Publikation
Coupled Snakelets for Curled Text-Line Segmentation from Warped Document Images
Syed Saqib Bukhari; Faisal Shafait; Thomas Breuel
In: International Journal on Document Analysis and Recognition (IJDAR), Vol. 15, Pages 1-16, Springer, 2012.
Zusammenfassung
Camera-captured, warped document images usually contain curled text-lines because of distortions caused
by camera perspective view and page curl. Warped document
images can be transformed into planar document images for
improving optical character recognition accuracy and human
readability using monocular dewarping techniques.

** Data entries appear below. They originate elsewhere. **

Definition write_standalone_transaction (t : Transaction) (max_bytes : Z) : ST File unit :=
  let* payload := st_lift (encode_transaction t) in
  st_reject (max_bytes <? len payload)
    (InvalidModel (Msg "transaction has {} encoded bytes; maximum is {}" [len payload; max_bytes])) ;*
  let* payload_len := st_lift (ok_or (u32_try_from (len payload))
    (Serialization "transaction exceeds u32 length")) in
  let* count := st_lift (ok_or (u32_try_from (record_count t))
    (Serialization "too many transaction records")) in
  f_write_all (encode_frame_header FRAME_KIND_TRANSACTION count payload_len (hash payload)) ;*
  f_write_all payload.

(** [write_compact_log], on the freshly created file. *)
Definition write_compact_log (c : Catalog) (i : CompactIdentityIndex) (live : Index)
    (max_points max_bytes : Z) : ST File unit :=
  write_database_header ;*
  let* rs := st_lift (snapshot_records c) in
  (match rs with
   | [] => st_ret tt
   | _ => write_standalone_transaction (mkTransaction rs None None) max_bytes
   end) ;*
  (if index_is_empty i then st_ret tt else write_identity_index_frames i max_bytes) ;*
  let live_tail := concat (index_values live) in
  st_reject (max_points <? len live_tail) (BatchTooLarge (len live_tail) max_points) ;*
  (match live_tail with
   | [] => st_ret tt
   | _ => write_standalone_transaction (append_points live_tail Transaction_new) max_bytes
   end) ;*
  f_sync.

(** [Database::reclaim_live_log]. *)
Definition reclaim_live_log (env : ReclaimEnv) : DB unit :=
  check_writable ;*
  flush ;*
  let* d := st_get in
  let* i := on_file (compact_identity_index (state d)) in
  let points_limit := cfg_max_batch_points (config d) in
  let bytes_limit := cfg_max_transaction_bytes (config d) in
  let '(f1, written) :=
    write_compact_log (catalog (state d)) i (index (state d)) points_limit bytes_limit
      (mkFile [] 0 (compact_faults env)) in
  st_lift written ;*
  match compact_lock env with
  | LockWouldBlock => st_err Locked
  | LockFailed kind => st_err (Io kind)
  | LockAcquired =>
      let '(f2, scanned) := scan_log (scan_config (config d) ∅) (Recover false) f1 in
      let* scan := st_lift scanned in
      let '(f3, synced_) := f_sync f2 in
      poison_on_error (st_lift synced_) ;*
      poison_on_error (st_lift (match rename_fault env with Some k => Err (Io k) | None => Ok tt end)) ;*
      modify (set_renamed_log (Some f3)) ;*
      poison_on_error (st_lift (match parent_fault env with Some k => Err (Io k) | None => Ok tt end)) ;*
      modify (fun d =>
        let log := set_pending_reclaim false (receipts_durable (scan_state scan)) in
        set_tail 0 TailNone (set_bytes_since_sync 0
          (set_durable (ingress_last_sequences log) (set_state log (set_renamed_log None (set_file f3 d))))))
  end.
End Reclaim.
Definition check_rollup_file (source_points : Z) (report : IntegrityReport) (r : RollupDescriptor)
    : ST Store IntegrityReport :=
  let* g := on_rollups (RollupSegment_open_in (rd_file r)) in
  st_reject (outside_descriptor (rollup_stats g) r || (source_points <? rd_source_points r))
    (Corruption 0 (text "active rollup {} does not match its manifest coverage/source")) ;*
  st_ret (mkIntegrity (ig_manifest_generation report) (raw_points report) (raw_commits report)
            (raw_recovered_tail_bytes report) (raw_recovered_tail report) (active_rollup_files report + 1)
            (active_rollup_buckets report + rs_buckets (rollup_stats g))
            (active_rollup_bytes report + rs_stored_bytes (rollup_stats g)) (ig_stale_rollup_files report)).

(** [Store::check_integrity]. *)
Definition check_integrity : ST Store IntegrityReport :=
  ensure_healthy ;*
  let* st := on_database stats in
  let* s := st_get in
  st_for_each check_segment_file (segments (manifest s)) ;*
  st_fold (check_rollup_file (st_points st))
    (mkIntegrity (generation (manifest s)) (st_points st) (st_commits st) (st_recovered_tail_bytes st)
       (st_recovered_tail st) 0 0 0 (stale_rollup_files s)) (List.filter rd_active (rollups (manifest s))).
End Store.
(* ===== verification/StoreInv.v ===== *)
(** * StoreInv: the store answers from rollups what raw points would give

    A window of the latest revisions is the window of all latest revisions; a
    range of buckets materialized from its context is the range of the whole
    rollup; and a query that mixes stored shards and raw gaps returns exactly
    the buckets of the whole rollup that overlap it. *)
From S2P Require Import Prelude Errors Bytes Float64 Model Transaction Catalog Query Aggregate Rollup Codec Effects.
From S2P Require Import Segment SegmentInv RollupSegment Directory Manifest Planner PlannerInv Locality Scan Database Store.

(** ** Windows of the latest revisions *)

Lemma elem_of_at_time l p : p ∈ l <-> p ∈ List.filter (at_time (valid_time p)) l.
Proof. rewrite !list_elem_of_In, filter_In. unfold at_time. rewrite Z.eqb_refl. tauto. Qed.

Lemma time_strict_ext l k :
  time_strict l -> time_strict k -> (forall t, List.filter (at_time t) l = List.filter (at_time t) k) -> l = k.
Proof.
  intros Hl Hk Hf. apply (strict_unique valid_time); [done|done|]. intros p.
  by rewrite (elem_of_at_time l), (elem_of_at_time k), Hf.
Qed.

Definition within (a b : Z) (p : Point) : bool := (a <=? valid_time p) && (valid_time p <? b).

Section Windows.
Context {Seg : Type} `{SegmentSpec Seg}.
(** A handle whose frame is on disk but whose update did not happen. *)
Lemma inv_frame_pending seals d f durable dw d' fs0 fs1 pend s0 s1 s2 s' :
  disk_inv seals d fs0 fs1 pend s0 s1 s2 -> poisoned d = false -> typed_frame f ->
  replay_frame (scan_config (config d) seals) (len (contents (file d))) f s1 = (s', Ok tt) ->
  frame_written d (frame_bytes f) (frame_size f) durable dw -> near dw d' ->
  handle_inv seals (set_poisoned true d' : Db).
Proof.
  intros Hd Hp Hf Hr ((Hcfg & Hro & Hst & _) & Hpo & Hk & Hsy & _ & Hdu) (g & [Eg1 Eg2] & ->).
  destruct (disk_inv_clean _ _ _ _ _ _ _ _ Hd Hp) as [Hc Hlen]. rewrite Hlen in Hr.
  destruct (di_clean _ _ _ _ _ _ _ _ Hd Hp) as (-> & Hsy0 & _). destruct Hd as [Hw Ht H0' H1' _ _ Hs _ Hsim Hdur _].
  rewrite app_nil_r in Ht. pose proof length_database_header as Hh.
  assert (Htf : Forall typed_frame ((fs0 ++ fs1) ++ [f])) by (apply Forall_app; split; [done|by constructor]).
  assert (Hcc : contents g = database_header ++ frames_bytes (fs0 ++ fs1) ++ frame_bytes f)
    by (by rewrite Eg1, Hk, Hc, <- app_assoc).
  destruct durable.
  - exists (fs0 ++ fs1), [], [f], s1, s1, s'. constructor; simpl; rewrite ?app_nil_r, ?Hcfg, ?Hst; try done.
    + congruence.
    + rewrite replay_frames_app. unfold st_bind. by rewrite H0'.
    + unfold st_bind. by rewrite Hr.
    + exists (length (frame_bytes f)). rewrite frames_single, take_ge by lia. done.
    + rewrite Eg2, Hsy, <- Eg1, Hcc, !length_app, Hh. lia.
    + right. rewrite (frames_bytes_app (fs0 ++ fs1)), frames_single, Hcc. split; [done|]. by rewrite Eg2, Hsy, <- Eg1, Hcc.
    + rewrite Hdu. symmetry. apply (sim_last_sequences _ _ Hsim).
  - exists fs0, fs1, [f], s0, s1, s'. constructor; simpl; rewrite ?Hcfg, ?Hst; try done.
    + congruence.
    + by rewrite app_assoc.
    + unfold st_bind. by rewrite Hr.
    + exists (length (frame_bytes f)). rewrite frames_single, take_ge by lia. done.
    + rewrite Eg2, Hsy, Hsy0, Hcc, !length_app, Hh, frames_bytes_app, length_app. lia.
    + left. by rewrite Eg2, Hsy.
    + congruence.
Qed.

Definition seal_frame (generation n : Z) : Frame :=
  mkFrame FRAME_KIND_SEAL_CHECKPOINT 0 (to_le 8 generation ++ to_le 8 n).

Lemma typed_seal_frame generation n : typed_frame (seal_frame generation n).
Proof.
  split_and!; try done. cbn [fr_payload seal_frame]. apply is_bytes_app. split; apply to_le_bytes.
Qed.

(** The handle right after the checkpoint frame and its flush. *)
Lemma write_seal_checkpoint_split generation n (d d' : Db) r :
  write_seal_checkpoint generation n d = (d', r) -> read_only d = false -> poisoned d = false ->
  exists d1, near d d1 /\
    ((d' = d1 /\ is_ok r = false) \/
     exists dw, frame_failed d1 (frame_bytes (seal_frame generation n)) dw /\ d' = dw /\ is_ok r = false \/
     exists durable, frame_written d1 (frame_bytes (seal_frame generation n))
         (frame_size (seal_frame generation n)) durable dw /\
       ((exists d2, near dw d2 /\ d' = set_poisoned true d2 /\ is_ok r = false) \/
        (r = Ok tt /\ exists f, contents f = contents (file dw) /\ synced f = length (contents (file dw)) /\
           d' = set_state (set_commits (commits (state d) + 1) (state d))
                  (mark_ingress_durable (set_bytes_since_sync 0 (set_file f dw)))))).
Proof.
  unfold write_seal_checkpoint. intros E Hro Hp. unfold check_writable in E.
  unfold st_bind at 1 2, st_get, st_reject, st_lift, reject in E. rewrite Hro in E. unfold st_bind at 1 in E.
  rewrite Hp in E. unfold st_bind at 1 in E.
  assert (El : len (to_le 8 generation ++ to_le 8 n) = 16)
    by (unfold zlen; by rewrite length_app, !length_to_le).
  rewrite El in E. cbn [ok_or u32_try_from] in E. change (u32_try_from 16) with (Some 16) in E. cbn [ok_or] in E.
  unfold st_bind at 1 in E. destruct (on_file f_len d) as [d1 r1] eqn:E1.
  pose proof (f_len_near d d d1 r1 eq_refl E1) as Hn1. destruct r1 as [off|e].
  2: { injection E as <- <-. exists d1. split; [done|]. by left. }
  destruct Hn1 as [_ Hn1]. exists d1. split; [done|]. right.
  unfold st_bind at 1 in E. destruct (write_frame _ _ _ d1) as [dw rw] eqn:Ew.
  pose proof (write_frame_spec d1 _ _ _ d1 dw rw eq_refl Ew) as Hw. exists dw.
  rewrite <- El in Hw. change (_ ++ _ ++ to_le 8 n) with (frame_bytes (seal_frame generation n)) in Hw.
  destruct rw as [durable|e]; [right|left; by injection E as <- <-]. exists durable. split; [done|].
  destruct Hn1 as (g & _ & ->). destruct Hw as ((Hcfg & Hro' & Hst & _) & Hpo & _).
  simpl in Hro', Hpo, Hst. rewrite Hro in Hro'. rewrite Hp in Hpo.
  unfold st_bind at 1, flush, check_writable in E. unfold st_bind at 1 2, st_get, st_reject, st_lift, reject in E.
  rewrite Hro' in E. unfold st_bind at 1 in E. rewrite Hpo in E. unfold st_bind at 1 in E.
  destruct (poison_on_error (on_file f_sync) dw) as [d2 r2] eqn:E2.
  pose proof (f_sync_near dw dw d2 r2 eq_refl E2) as Hsync. destruct r2 as [[]|e].
  - right. destruct Hsync as (Hd2 & Hc & Hs). injection E as <- <-. split; [done|].
    exists (file d2). split_and!; try done. rewrite Hd2. simpl. by rewrite Hst.
  - left. injection E as <- <-. destruct Hsync as (d3 & Hn & ->). eauto.
Qed.

Lemma handle_writer seals (d : Db) : handle_inv seals d -> read_only d = false.
Proof. intros (? & ? & ? & ? & ? & ? & Hd). apply (di_writer _ _ _ _ _ _ _ _ Hd). Qed.

(** The state a published checkpoint leaves: an empty live index. *)
Definition cleared (s : LogState) : LogState := set_pending_reclaim true (set_points 0 (set_index ∅ s)).

(** A successful checkpoint, under any set of seals the frames before it
    replay under: [seals'] decides whether the checkpoint is published. *)
Lemma seal_written_inv seals seals' generation (d dw d' : Db) durable f fs0 fs1 pend s0 s1 s2 :
  disk_inv seals d fs0 fs1 pend s0 s1 s2 -> poisoned d = false ->
  replay_frames (scan_config (config d) seals') 16 (fs0 ++ fs1) init_scan = (s1, Ok tt) ->
  is_u64 generation -> generation <> 0 -> is_u64 (points (state d)) ->
  frame_written d (frame_bytes (seal_frame generation (points (state d))))
    (frame_size (seal_frame generation (points (state d)))) durable dw ->
  contents f = contents (file dw) -> synced f = length (contents (file dw)) ->
  d' = set_state (let l := set_commits (commits (state d) + 1) (state d) in
                  if bool_decide (generation ∈ seals') then cleared l else l)
         (mark_ingress_durable (set_bytes_since_sync 0 (set_file f dw))) ->
  handle_inv seals' d'.
Proof.
  intros Hd Hp Hr' Hg Hg0 Hn ((Hcfg & Hro & Hst & _) & Hpo & Hk & _) Ec Es ->.
  destruct (disk_inv_clean _ _ _ _ _ _ _ _ Hd Hp) as [Hc Hlen].
  destruct (di_clean _ _ _ _ _ _ _ _ Hd Hp) as (-> & _ & _). destruct Hd as [Hw Ht _ _ _ _ _ _ Hsim _ _].
  rewrite app_nil_r in Ht. set (fr := seal_frame generation (points (state d))) in *.
  destruct (replay_seal_frame (scan_config (config d) seals') (16 + len (frames_bytes (fs0 ++ fs1)))
              generation (points (state d)) s1 (state d) Hsim Hg Hn Hg0 eq_refl) as (s' & Hr & Hsim').
  assert (Hcc : contents f = database_header ++ frames_bytes ((fs0 ++ fs1) ++ [fr])).
  { by rewrite Ec, Hk, Hc, (frames_bytes_app (fs0 ++ fs1)), frames_single, <- app_assoc. }
  assert (Hl : length (contents (file dw)) = (16 + length (frames_bytes ((fs0 ++ fs1) ++ [fr])))%nat)
    by (rewrite <- Ec, Hcc, length_app, length_database_header; done).
  exists ((fs0 ++ fs1) ++ [fr]), [], [], s', s', s'.
  constructor; simpl; rewrite ?app_nil_r, ?Hcfg; try done.
  - congruence.
  - apply Forall_app. split; [done|]. constructor; [apply typed_seal_frame|constructor].
  - by eapply replay_frames_snoc.
  - exists 0%nat. by rewrite take_0, app_nil_r.
  - rewrite Es, Ec, Hl. lia.
  - left. by rewrite Es, Hl.
  - rewrite Hst. rewrite (sim_last_sequences _ _ Hsim'). by destruct (bool_decide _).
  - intros _. by rewrite Es, Hl.
Qed.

Curled
text-lines segmentation is a crucial initial step for most of
the monocular dewarping techniques. Existing curled textline segmentation approaches are sensitive to geometric and
perspective distortions. In this paper, we introduce a novel
curled text-line segmentation algorithm by adapting active
contour (snake). Our algorithm performs text-line segmentation by estimating pairs of x-line and baseline. It estimates a
local pair of x-line and baseline on each connected component by jointly tracing top and bottom points of neighboring
connected components, and finally each group of overlapping pairs is considered as a segmented text-line. Our algorithm has achieved curled text-line segmentation accuracy of
above 95% on the DFKI-I (CBDAR 2007 dewarping contest)
dataset, which is significantly better than previously reported
results on this dataset.